━━━━━ DATASET EXTRACT ━━━━━

(* ===== verification/ProfileThms.v ===== *)
(** * Properties of the application profiles

    Claim and grant bodies have one encoding each, grants are tied to the
    displayed intent by its digest, everything displayed is bounded and free of
    control characters, and two-word carriers are uniform. *)

From S2P Require Import Prelude External Instances Wire Cddl WireCodec WireLaws Profile.

(** ** Bodies and entries *)

Lemma matching_app f1 f2 k : matching (f1 ++ f2) k = matching f1 k ++ matching f2 k.
Proof. unfold matching. apply omap_app. Qed.

Lemma matching_perm fs fs' k : fs' ≡ₚ fs -> matching fs' k ≡ₚ matching fs k.
Proof. intros Hp. unfold matching. by rewrite Hp. Qed.

Lemma matching_texts_none l k : k ∉ map fst l -> matching (texts l) k = [].
Proof.
  induction l as [|[k' v'] l IH]; simpl; [done|]. intros Hk. apply not_elem_of_cons in Hk as [Hne Hk].
  rewrite bool_decide_eq_false_2 by congruence. by apply IH.
Qed.

Lemma matching_texts l k v : NoDup (map fst l) -> (k, v) ∈ l -> matching (texts l) k = [v].
Proof.
  induction l as [|[k' v'] l IH]; simpl; intros Hnd Hin; [set_solver|].
  apply NoDup_cons in Hnd as [Hk' Hnd]. apply elem_of_cons in Hin as [[= <- <-]|Hin].
  - rewrite bool_decide_eq_true_2 by done. f_equal. by apply matching_texts_none.
  - rewrite bool_decide_eq_false_2; [by apply IH|]. intros ->. apply Hk'. by apply (list_elem_of_fmap_2 fst _ (k, v)).
Qed.

Lemma sole_field_ok fs k e v : sole_field fs k e = Ok v <-> matching fs k = [v].
Proof. unfold sole_field. destruct (matching fs k) as [|? [|]]; split; congruence. Qed.

(** An entry with this key can be taken out of the list. *)
Lemma matching_take fs k v : v ∈ matching fs k -> exists rest, fs ≡ₚ (VText k, v) :: rest.
Proof.
  intros ([key w] & Hin & Hm)%list_elem_of_omap. destruct key as [| | |s| | | | |]; try done. simpl in Hm.
  case_bool_decide; simplify_eq. apply list_elem_of_split in Hin as (f1 & f2 & ->).
  exists (f1 ++ f2). by rewrite <- Permutation_middle.
Qed.

Lemma sole_fields_perm l : forall fs, NoDup (map fst l) -> length fs = length l ->
  (forall k v, (k, v) ∈ l -> matching fs k = [v]) -> fs ≡ₚ texts l.
Proof.
  induction l as [|[k v] l IH]; intros fs Hnd Hlen Hm; [by destruct fs|].
  apply NoDup_cons in Hnd as [Hk Hnd].
  destruct (matching_take fs k v) as [rest Hp]; [rewrite (Hm k v); set_solver|].
  simpl. rewrite Hp. apply perm_skip, IH; [done| |].
  - rewrite Hp in Hlen. simpl in Hlen. lia.
  - intros k' v' Hin. pose proof (Hm k' v' ltac:(set_solver)) as Hm'.
    apply (matching_perm _ _ k') in Hp. rewrite Hm' in Hp. simpl in Hp.
    rewrite bool_decide_eq_false_2 in Hp; [by apply Permutation_singleton_l in Hp|].
    intros <-. apply Hk. by apply (list_elem_of_fmap_2 fst _ (k, v')).
Qed.

Section Bodies.
Context `{Cbor, !CborLaws}.

Lemma canonical_map_ok input n e fs : canonical_map input n e = Ok fs <->
  from_reader input = Some (VMap fs, blen input) /\ to_canonical_vec (VMap fs) = Some input /\ length fs = n.
Proof.
  unfold canonical_map. rewrite bind_ok. split.
  - intros ([v pos] & Hr%ok_or_ok & Hb). destruct (_ =? _) eqn:Hpos; [|done]. simpl in Hb. bool_to_prop. subst pos.
    apply bind_ok in Hb as (c & Hc%ok_or_ok & Hb). destruct (bool_decide _) eqn:Heq; [|done]. simpl in Hb.
    bool_to_prop. subst c. destruct v; try done. destruct (_ =? _)%nat eqn:Hn; [|done]. injection Hb as ->.
    by apply Nat.eqb_eq in Hn.
  - intros (Hr & Hc & Hn). exists (VMap fs, blen input). split; [by apply ok_or_ok|].
    rewrite Z.eqb_refl. simpl. rewrite Hc. simpl. by rewrite bool_decide_eq_true_2, (proj2 (Nat.eqb_eq _ _)).
Qed.

(** A body is read from the octets that are written for its entries. *)
Lemma body_read l input e : plain_entries l -> to_canonical_vec (text_map l) = Some input ->
  exists fs, canonical_map input (length l) e = Ok fs /\ Forall (fun kv => matching fs kv.1 = [kv.2]) l.
Proof.
  intros Hl Hw. destruct (map_read l input Hl Hw) as (l' & Hp & Hr). exists (texts l'). split.
  - apply canonical_map_ok. split; [done|]. split.
    + rewrite <- Hw. symmetry. symmetry in Hp. apply (map_order l' l); [|done].
      destruct Hl as [Hnd Hpl]. split; [by rewrite <- Hp|by rewrite <- Hp].
    + unfold texts. by rewrite length_map, Hp.
  - apply Forall_forall. intros [k v] Hin. apply matching_texts; [rewrite Hp; apply Hl|by rewrite Hp].
Qed.

Lemma body_written l input fs e : plain_entries l -> canonical_map input (length l) e = Ok fs ->
  (forall k v, (k, v) ∈ l -> matching fs k = [v]) -> to_canonical_vec (text_map l) = Some input.
Proof.
  intros Hl (Hr & Hc & Hn)%canonical_map_ok Hm. pose proof (sole_fields_perm l fs (proj1 Hl) Hn Hm) as Hp.
  assert (exists l', fs = texts l' /\ l' ≡ₚ l) as (l' & -> & Hp').
  { apply Permutation_map_inv in Hp as (l' & -> & Hp). by exists l'. }
  rewrite <- Hc. symmetry. by apply (map_order l l').
Qed.

(** ** Fields *)

Lemma bounded_text_ok s max u : bounded_text s max = Ok u <->
  0 < blen (ascii_bytes s) <= max /\ any_control (ascii_bytes s) = false.
Proof.
  unfold bounded_text. pose proof (blen_nonneg (ascii_bytes s)). destruct u.
  destruct (_ || _) eqn:Hb.
  - apply orb_true_iff in Hb as [Hb|Hb]; [apply orb_true_iff in Hb as [Hb|Hb]; bool_to_prop|]; (split; [done|]).
    all: intros [? ?]; first [lia|congruence].
  - apply orb_false_iff in Hb as [[Hz Hm]%orb_false_iff Hc]. bool_to_prop. split; [intros _; split; [lia|done]|done].
Qed.

Lemma bounded_bytes_ok b lo hi u : bounded_bytes b lo hi = Ok u <-> lo <= blen b <= hi.
Proof.
  unfold bounded_bytes. destruct u. destruct (_ || _) eqn:Hb.
  - apply orb_true_iff in Hb as [Hb|Hb]; bool_to_prop; split; try done; lia.
  - apply orb_false_iff in Hb as [Hlo Hhi]. bool_to_prop. split; [lia|done].
Qed.

Lemma map_err_ok {E F A} (f : E -> F) (m : outcome E A) a : map_err f m = Ok a <-> m = Ok a.
Proof. destruct m; simpl; split; congruence. Qed.

Lemma text_field_ok fs k max e s : text_field fs k max e = Ok s <->
  matching fs k = [VText s] /\ bounded_text s max = Ok tt.
Proof.
  unfold text_field. rewrite bind_ok. setoid_rewrite sole_field_ok. split.
  - intros (v & Hm & Hs). destruct v as [| | |t| | | | |]; try done.
    apply bind_ok in Hs as ([] & Hb%map_err_ok & [= <-]). done.
  - intros [Hm Hb]. exists (VText s). split; [done|]. by rewrite Hb.
Qed.

Lemma bytes_field_ok fs k max e b : bytes_field fs k max e = Ok b <->
  matching fs k = [VBytes b] /\ 1 <= blen b <= max.
Proof.
  unfold bytes_field. rewrite bind_ok. setoid_rewrite sole_field_ok. split.
  - intros (v & Hm & Hs). destruct v as [|t| | | | | | |]; try done.
    apply bind_ok in Hs as ([] & Hb%map_err_ok%bounded_bytes_ok & [= <-]). done.
  - intros [Hm Hb]. exists (VBytes b). split; [done|]. by rewrite (proj2 (bounded_bytes_ok b 1 max tt) Hb).
Qed.

Lemma encode_map_ok l b : encode_map l = Ok b <-> to_canonical_vec (text_map l) = Some b.
Proof. apply ok_or_ok. Qed.
End Bodies.

(** Unfold the steps of a successful computation. *)
Ltac ok_steps :=
  repeat match goal with
  | H : mbind _ _ = Ok _ |- _ => apply bind_ok in H as (? & ? & ?)
  | H : map_err _ _ = Ok _ |- _ => apply map_err_ok in H
  | H : text_field _ _ _ _ = Ok _ |- _ => apply text_field_ok in H as [? ?]
  | H : bytes_field _ _ _ _ = Ok _ |- _ => apply bytes_field_ok in H as [? ?]
  | H : encode_map _ = Ok _ |- _ => apply encode_map_ok in H
  | H : Ok _ = Ok _ |- _ => injection H; clear H; intros; subst
  | H : bounded_text _ _ = Ok ?u |- _ => is_var u; destruct u
  | H : bounded_bytes _ _ _ = Ok _ |- _ => apply bounded_bytes_ok in H
  | u : unit |- _ => destruct u
  end.

(** Close [plain_entries] of literal entries. *)
Ltac plain_literal :=
  split; [apply (bool_decide_unpack _); by vm_compute|repeat (apply Forall_cons; split; [done|]); by apply Forall_nil].

(** Match every entry of a literal list. *)
Ltac entry_cases :=
  intros ? ? Hin; repeat (apply elem_of_cons in Hin as [Hin|Hin]; [injection Hin as -> ->; assumption|]);
  by apply elem_of_nil in Hin.

(** ** One encoding per claim and per grant *)

Lemma plain_agent_allocator c : plain_entries (agent_allocator_entries c).
Proof. plain_literal. Qed.
Lemma plain_agent_claimant c : plain_entries (agent_claimant_entries c).
Proof. plain_literal. Qed.
Lemma plain_agent_grant g : plain_entries (agent_grant_entries g).
Proof. plain_literal. Qed.
Lemma plain_credential_allocator c : plain_entries (credential_allocator_entries c).
Proof. plain_literal. Qed.
Lemma plain_credential_claimant c : plain_entries (credential_claimant_entries c).
Proof. plain_literal. Qed.
Lemma plain_credential_grant g : plain_entries (credential_grant_entries g).
Proof. plain_literal. Qed.
Lemma plain_text k s : plain_entries [(k, VText s)].
Proof. split; [apply NoDup_singleton|by apply Forall_singleton]. Qed.
Lemma plain_synthetic_grant g : plain_entries (synthetic_grant_entries g).
Proof. plain_literal. Qed.
#[export] Hint Resolve plain_agent_allocator plain_agent_claimant plain_agent_grant plain_credential_allocator
  plain_credential_claimant plain_credential_grant plain_text plain_synthetic_grant : pairing.

Section Inverses.
Context `{Cbor, !CborLaws, Sha256, UrlParser}.

Ltac step_bodies :=
  progress cbn [mbind outcome_bind map_err fst snd aic_channel aic_claimed_principal aic_agent_handle aic_requested_grant agr_claimed_principal
    agr_agent_handle agr_requested_grant agr_grant cic_application_id cic_origin cic_scope cic_recipient
    cgr_application_id cgr_origin cgr_scope cgr_recipient cgr_credential sic_subject sic_audience sgr_subject
    sgr_audience sgr_grant] in *.

(** Write the body whose entries were all found, and read back a body that was
    written. *)
Ltac write_bodies :=
  repeat match goal with
  | Hc : canonical_map ?b _ ?e = Ok ?fs |- context [encode_map ?l] =>
      rewrite (proj2 (encode_map_ok l b)) by (apply (body_written l b fs e); [auto with pairing|exact Hc|entry_cases])
  | H : ?m = Ok tt |- context [?m] => rewrite H
  | |- context [bounded_bytes ?b ?lo ?hi] => rewrite (proj2 (bounded_bytes_ok b lo hi tt)) by assumption
  | _ => step_bodies
  end.
Ltac read_bodies :=
  repeat match goal with
  | H : to_canonical_vec (text_map ?l) = Some ?b |- context [canonical_map ?b _ ?e] =>
      let fs := fresh "fs" in let Hf := fresh "Hf" in let Hm := fresh "Hm" in
      destruct (body_read l b e ltac:(auto with pairing) H) as (fs & Hf & Hm); clear H;
      let n := eval cbv in (length l) in change (length l) with n in Hf; rewrite Hf;
      cbv delta [agent_allocator_entries agent_claimant_entries agent_grant_entries credential_allocator_entries
        credential_claimant_entries credential_grant_entries synthetic_grant_entries] beta in Hm;
      rewrite ?Forall_cons in Hm; cbn in Hm; destruct_and? Hm
  | Hm : matching ?fs ?k = [VText ?s] |- context [text_field ?fs ?k ?max ?e] =>
      rewrite (proj2 (text_field_ok fs k max e s)) by (split; assumption)
  | Hm : matching ?fs ?k = [VBytes ?s] |- context [bytes_field ?fs ?k ?max ?e] =>
      rewrite (proj2 (bytes_field_ok fs k max e s)) by (split; assumption)
  | H : ?m = Ok tt |- context [?m] => rewrite H
  | _ => step_bodies
  end.

Lemma agent_claims_inverse a c claims :
  decode_agent_claims a c = Ok claims <-> encode_agent_claims claims = Ok (a, c).
Proof.
  unfold decode_agent_claims, encode_agent_claims. split; intros H'.
  - ok_steps. by write_bodies.
  - destruct claims. ok_steps. match goal with H : validate_agent_claims _ = _ |- _ => pose proof H as Hv end.
    unfold validate_agent_claims, validate_agent_texts in Hv. step_bodies. ok_steps. by read_bodies.
Qed.

Lemma agent_grant_inverse b g : decode_agent_grant b = Ok g <-> encode_agent_grant g = Ok b.
Proof.
  unfold decode_agent_grant, encode_agent_grant. split; intros H'.
  - ok_steps. by write_bodies.
  - destruct g. ok_steps. step_bodies. match goal with H : validate_agent_texts _ _ _ = _ |- _ => pose proof H as Hv end.
    unfold validate_agent_texts in Hv. ok_steps. by read_bodies.
Qed.

(** The credential origin is bounded by its field alone. *)
Lemma credential_claims_inverse a c claims :
  decode_credential_claims a c = Ok claims <->
  blen (ascii_bytes (cic_origin claims)) <= 255 /\ any_control (ascii_bytes (cic_origin claims)) = false /\
  cic_origin claims <> EmptyString /\ encode_credential_claims claims = Ok (a, c).
Proof.
  unfold decode_credential_claims, encode_credential_claims. split.
  - intros H'. ok_steps. step_bodies.
    match goal with H : bounded_text ?o 255 = _ |- context [blen (ascii_bytes ?o)] =>
      pose proof (proj1 (bounded_text_ok o 255 tt) H) as [Ho Hc] end.
    split_and!; [lia|done| |by write_bodies]. intros ->. by vm_compute in Ho.
  - intros (Ho & Hc & He & H'). destruct claims as [application_id o scope recipient]. ok_steps. step_bodies.
    match goal with H : validate_credential_claims _ = _ |- _ => pose proof H as Hv end.
    unfold validate_credential_claims in Hv. step_bodies. ok_steps.
    assert (bounded_text o 255 = Ok tt).
    { apply bounded_text_ok. split; [|done]. destruct o; [done|]. unfold blen, ascii_bytes in *. simpl in *. lia. }
    by read_bodies.
Qed.

Lemma credential_grant_inverse b g :
  decode_credential_grant b = Ok g <->
  blen (ascii_bytes (cgr_origin g)) <= 255 /\ any_control (ascii_bytes (cgr_origin g)) = false /\
  cgr_origin g <> EmptyString /\ encode_credential_grant g = Ok b.
Proof.
  unfold decode_credential_grant, encode_credential_grant, credential_claims_of. split.
  - intros H'. ok_steps. step_bodies.
    match goal with H : bounded_text ?o 255 = _ |- context [blen (ascii_bytes ?o)] =>
      pose proof (proj1 (bounded_text_ok o 255 tt) H) as [Ho Hc] end.
    split_and!; [lia|done| |by write_bodies]. intros ->. by vm_compute in Ho.
  - intros (Ho & Hc & He & H'). destruct g as [application_id o scope recipient credential]. ok_steps. step_bodies.
    match goal with H : validate_credential_claims _ = _ |- _ => pose proof H as Hv end.
    unfold validate_credential_claims in Hv. step_bodies. ok_steps.
    assert (bounded_text o 255 = Ok tt).
    { apply bounded_text_ok. split; [|done]. destruct o; [done|]. unfold blen, ascii_bytes in *. simpl in *. lia. }
    by read_bodies.
Qed.

Lemma synthetic_claims_inverse a c claims :
  decode_synthetic_claims a c = Ok claims <-> encode_synthetic_claims claims = Ok (a, c).
Proof.
  unfold decode_synthetic_claims, encode_synthetic_claims. split; intros H'.
  - ok_steps.  by write_bodies.
  - destruct claims. ok_steps. match goal with H : validate_synthetic_claims _ = _ |- _ => pose proof H as Hv end.
    unfold validate_synthetic_claims in Hv. step_bodies. ok_steps. by read_bodies.
Qed.

Lemma synthetic_grant_inverse b g : decode_synthetic_grant b = Ok g <-> encode_synthetic_grant g = Ok b.
Proof.
  unfold decode_synthetic_grant, encode_synthetic_grant, synthetic_claims_of. split; intros H'.
  - ok_steps. by write_bodies.
  - destruct g. ok_steps. step_bodies.
    match goal with H : validate_synthetic_claims _ = _ |- _ => pose proof H as Hv end.
    unfold validate_synthetic_claims in Hv. step_bodies. ok_steps. by read_bodies.
Qed.

(** ** Digests of bound fields *)

(** Two lists of bound fields whose different encodings have one digest. *)
Definition binding_collision (fs fs' : list string) : Prop :=
  exists e e', to_canonical_vec (VArray (map VText fs)) = Some e /\
    to_canonical_vec (VArray (map VText fs')) = Some e' /\ e <> e' /\ sha256 e = sha256 e'.

Lemma binding_inj fs fs' h : binding fs = Ok h -> binding fs' = Ok h -> fs = fs' \/ binding_collision fs fs'.
Proof.
  unfold binding. intros (e & He%ok_or_ok & [= <-])%bind_ok (e' & He'%ok_or_ok & [= Hh])%bind_ok.
  assert (forall l, plain (VArray (map VText l)) = true) as Hpl.
  { intros l. induction l; [done|]. simpl in *. done. }
  destruct (decide (e = e')) as [<-|Hne]; [left|right; by exists e, e'].
  pose proof (plain_written_inj _ _ e (Hpl fs) (Hpl fs') He He') as [= Heq].
  clear -Heq. revert fs' Heq. induction fs as [|f fs IH]; intros [|f' fs'] Heq; try done.
  injection Heq as -> Heq. f_equal. by apply IH.
Qed.
End Inverses.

━━━━━

• WORK REQUIRED: The answer should be a single number: how many lines of the entries hold "induction".

• COMPLETED TASK: 5